Brief
Once the line containing "(model : Model) (vocab_size" is found in the records below, return it and each following line exactly, up to and including the line containing "amino_acid_ids : ∀ a, a ∈ amino_acids →", and nothing else.

- Opening Delimiter -

(** ** An instance in which a probability underflows

    A model so sure of one token, [L], that softmax gives every other
    token the probability 0: its score is 0 and every other score is
    -1024, where the stand-in for [exp] is exactly 0, as the float32
    exponential of PyTorch is for a score that far below the largest.  The
    logarithm is the one of [Esm2] with the value of [torch.log] at 0,
    minus infinity. *)

Module Underflow.

Definition model : Model := λ ids,
  (λ _, (λ v, if decide (v = 4) then 0%float else (-1024)%float)
          <$> seqZ 0 (Z.of_nat Esm2.vocab_size))
    <$> ids.

Definition log (x : float) : float :=
  if (x =? 0)%float then neg_infinity else Esm2.log_approx x.

Definition imports : Imports := {|
  AutoTokenizer_from_pretrained := λ _, Esm2.tokenizer;
  EsmForMaskedLM_from_pretrained := λ _, model;
  softmax := Esm2.softmax;
  torch_log := log
|}.

End Underflow.

(** ** Vocabulary of the specification *)

(** The entry of an array at row [i] and column [j]. *)
Definition cell (a : ndarray) (i j : nat) : option float :=
  row ← a !! i; row !! j.

Definition shape (a : ndarray) (rows cols : nat) : Prop :=
  length a = rows ∧ Forall (λ row, length row = cols) a.

(** The inputs of the forward passes of a trace, in order. *)
Definition forward_passes (t : list Event) : list (list Z) :=
  omap (λ e, match e with forward_pass ids => Some ids | _ => None end) t.

Definition is_load (e : Event) : bool :=
  match e with
  | AutoTokenizer_loaded _ | EsmForMaskedLM_loaded _ => true
  | _ => false
  end.

(** The copy of the tokenized sequence with index [p] masked. *)
Definition masked_at (tokenizer : Tokenizer) (ids : list Z) (p : Z) : list Z :=
  <[Z.to_nat p := mask_token_id tokenizer]> ids.

(** log(softmax(logits at index [p])) of the forward pass on [masked]. *)
Definition log_softmax_at `{!Imports} (model : Model) (masked : list Z) (p : Z)
    : list float :=
  torch_log <$> softmax (model masked !!! Z.to_nat p).

(** The log-probability of the wild type at position [p]: the entry, at
    the id that [ids] holds at [p], of the distribution at index [p] of the
    forward pass on the copy masked at [p]. *)
Definition log_prob_wt_at `{!Imports} (tokenizer : Tokenizer) (model : Model)
    (ids : list Z) (p : Z) : option float :=
  wt_residue ← ids !! Z.to_nat p;
  log_softmax_at model (masked_at tokenizer ids p) p !! Z.to_nat wt_residue.

(** The sequence is over the 20-letter alphabet. *)
Definition over_alphabet (protein_sequence : string) : Prop :=
  Forall (λ c, c ∈ amino_acids) (list_str protein_sequence).

#[global] Instance over_alphabet_dec (s : string) : Decision (over_alphabet s).
Proof. unfold over_alphabet. apply _. Defined.

(** What the scorer relies on of the library: the logits have one row per
    input token and one column per vocabulary entry, and softmax keeps the
    length of a vector. *)
Record Shapes `{!Imports} (model : Model) (vocab_size : nat) : Prop := {
  logits_rows : ∀ ids, length (model ids) = length ids;
  logits_cols : ∀ ids row, row ∈ model ids → length row = vocab_size;
  softmax_length : ∀ row, length (softmax row) = length row
}.

(** What it relies on of the tokenizer: each of the 20 amino acids has an
    id in the vocabulary, and a sequence over the alphabet is encoded
    residue by residue between the two sentinels. *)
Record Frames (tokenizer : Tokenizer) (vocab_size : nat) : Prop := {
  amino_acid_ids : ∀ a, a ∈ amino_acids →
    0 ≤ convert_tokens_to_ids tokenizer a < Z.of_nat vocab_size;
  encode_frames : ∀ s, over_alphabet s → ∃ cls eos,
    encode tokenizer s
    = cls :: (convert_tokens_to_ids tokenizer <$> list_str s) ++ [eos]
}.

(** The tokenizer turns [s], whatever its symbols, into [len(s) + 2] ids
    of the vocabulary, and [convert_tokens_to_ids] answers each of the 20
    amino acids with an id of the vocabulary, whichever it is. *)
Definition encodable (tokenizer : Tokenizer) (vocab_size : nat) (s : string)
    : Prop :=
  length (encode tokenizer s) = S (S (String.length s))
  ∧ Forall (λ t, 0 ≤ t < Z.of_nat vocab_size) (encode tokenizer s)
  ∧ Forall (λ a, 0 ≤ convert_tokens_to_ids tokenizer a < Z.of_nat vocab_size)
      amino_acids.

#[global] Instance encodable_dec (tokenizer : Tokenizer) (vocab_size : nat)
  (s : string) : Decision (encodable tokenizer vocab_size s).
Proof. unfold encodable. apply _. Defined.

(** ** What the loops compute, as functions of the tokenized sequence *)

Section denotation.

Context `{!Imports}.
Variables (tokenizer : Tokenizer) (model : Model).

(** The value the inner loop stores for amino acid [a]. *)
Definition variant_llr (log_probabilities : list float) (log_prob_wt : float)
    (a : string) : option float :=
  (λ log_prob_mt, (log_prob_mt - log_prob_wt)%float)
    <$> log_probabilities !! Z.to_nat (convert_tokens_to_ids tokenizer a).

(** One iteration once the masked copy [masked] of [ids] has been made. *)
Definition score_masked (ids masked : list Z) (start_pos position : Z)
    (heatmap : ndarray) : Result ndarray :=
  row ← getitem (model masked) position;
  let log_probabilities := torch_log <$> softmax row in
  wt_residue ← getitem ids position;
  log_prob_wt ← getitem log_probabilities wt_residue;
  for_in (enumerate amino_acids)
    (score_variant tokenizer log_probabilities log_prob_wt start_pos position)
    heatmap.

(** The result of the loop and the events it emits, as functions of the
    contents [ids] of the tensor [input_ids]. *)
Fixpoint positions_outcome (ids : list Z) (start_pos : Z) (positions : list Z)
    (heatmap : ndarray) : Result ndarray * list Event :=
  match positions with
  | [] => (Ok heatmap, [])
  | position :: positions' =>
      match setitem ids position (mask_token_id tokenizer) with
      | Raise e => (Raise e, [])
      | Ok masked =>
          match score_masked ids masked start_pos position heatmap with
          | Raise e => (Raise e, [forward_pass masked])
          | Ok heatmap' =>
              let '(r, events) :=
                positions_outcome ids start_pos positions' heatmap' in
              (r, forward_pass masked :: events)
          end
      end
  end.

(** The LLR of amino acid [a] at position [p]: both log-probabilities are
    read from the distribution at index [p] of the forward pass on the copy
    masked at [p], the wild type at the id that [ids] holds at [p]. *)
Definition position_llr (ids : list Z) (p : Z) (a : string) : option float :=
  let log_probabilities :=
    log_softmax_at model (masked_at tokenizer ids p) p in
  wt_residue ← ids !! Z.to_nat p;
  log_prob_wt ← log_probabilities !! Z.to_nat wt_residue;
  variant_llr log_probabilities log_prob_wt a.

(** Position [p] can be scored: it is an index of [ids], the id there is
    one of the vocabulary, and its column is one of the table. *)
Definition scorable (vocab_size : nat) (ids : list Z) (start_pos : Z)
    (cols : nat) (p : Z) : Prop :=
  0 ≤ p ∧ 0 ≤ p - start_pos < Z.of_nat cols
  ∧ ∃ wt, ids !! Z.to_nat p = Some wt ∧ 0 ≤ wt < Z.of_nat vocab_size.

End denotation.

Section outcomes.

Context `{!Imports}.

#[local] Abbreviation tokenizer := (AutoTokenizer_from_pretrained model_name).
#[local] Abbreviation model := (EsmForMaskedLM_from_pretrained model_name).

Definition loads : list Event :=
  [AutoTokenizer_loaded model_name; EsmForMaskedLM_loaded model_name].

(** The result and the events of a call, whatever the state it starts in. *)
Definition llr_outcome (protein_sequence : string) (start_pos : Z)
    (end_pos : option Z) : Result (ndarray * Z) * list Event :=
  let ids := encode tokenizer protein_sequence in
  let end_pos := default (Z.of_nat (length ids) - 2) end_pos in
  match np_zeros 20 (end_pos - start_pos + 1) with
  | Raise e => (Raise e, loads)
  | Ok heatmap =>
      let '(r, events) :=
        positions_outcome tokenizer model ids start_pos
          (py_range start_pos (end_pos + 1)) heatmap in
      (heatmap' ← r; Ok (heatmap', end_pos), loads ++ events)
  end.

Definition heatmap_outcome (protein_sequence : string) (start_pos : Z)
    (end_pos : option Z) : Result () * list Event :=
  match llr_outcome protein_sequence start_pos end_pos with
  | (Ok (heatmap, end_pos), events) =>
      let xticks := py_range 0 (end_pos - start_pos + 1) in
      let xlabels :=
        py_slice (list_str protein_sequence) (start_pos - 1) end_pos in
      match plt_xticks xticks xlabels with
      | Ok _ => (Ok (), events ++ [plt_show heatmap xticks xlabels])
      | Raise e => (Raise e, events)
      end
  | (Raise e, events) => (Raise e, events)
  end.

End outcomes.

(** ** The widgets of [interactive_heatmap]

    The two sliders it builds; their callback is [update_heatmap]. *)

Record IntSlider := {
  value : Z;
  min : Z;
  max : Z;
  step : Z;
  description : string
}.

Definition start_slider (protein_sequence : string) : IntSlider := {|
  value := 1;
  min := 1;
  max := Z.of_nat (String.length protein_sequence);
  step := 1;
  description := "Start:"
|}.

Definition end_slider (protein_sequence : string) : IntSlider := {|
  value := Z.of_nat (String.length protein_sequence);
  min := 1;
  max := Z.of_nat (String.length protein_sequence);
  step := 1;
  description := "End:"
|}.

(** A value the slider can take. *)
Definition slider_value (slider : IntSlider) (v : Z) : Prop :=
  min slider ≤ v ≤ max slider.

(** The calls of [plt.show()] of a trace, in order, each with the table,
    the ticks and the labels of the figure it shows. *)
Definition plots (t : list Event) : list (ndarray * list Z * list string) :=
  omap (λ e, match e with
             | plt_show heatmap xticks xlabels => Some (heatmap, xticks, xlabels)
             | _ => None
             end) t.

- Closing Delimiter -

Answer section
Record Shapes `{!Imports} (model : Model) (vocab_size : nat) : Prop := {
  logits_rows : ∀ ids, length (model ids) = length ids;
  logits_cols : ∀ ids row, row ∈ model ids → length row = vocab_size;
  softmax_length : ∀ row, length (softmax row) = length row
}.

(** What it relies on of the tokenizer: each of the 20 amino acids has an
    id in the vocabulary, and a sequence over the alphabet is encoded
    residue by residue between the two sentinels. *)
Record Frames (tokenizer : Tokenizer) (vocab_size : nat) : Prop := {
  amino_acid_ids : ∀ a, a ∈ amino_acids →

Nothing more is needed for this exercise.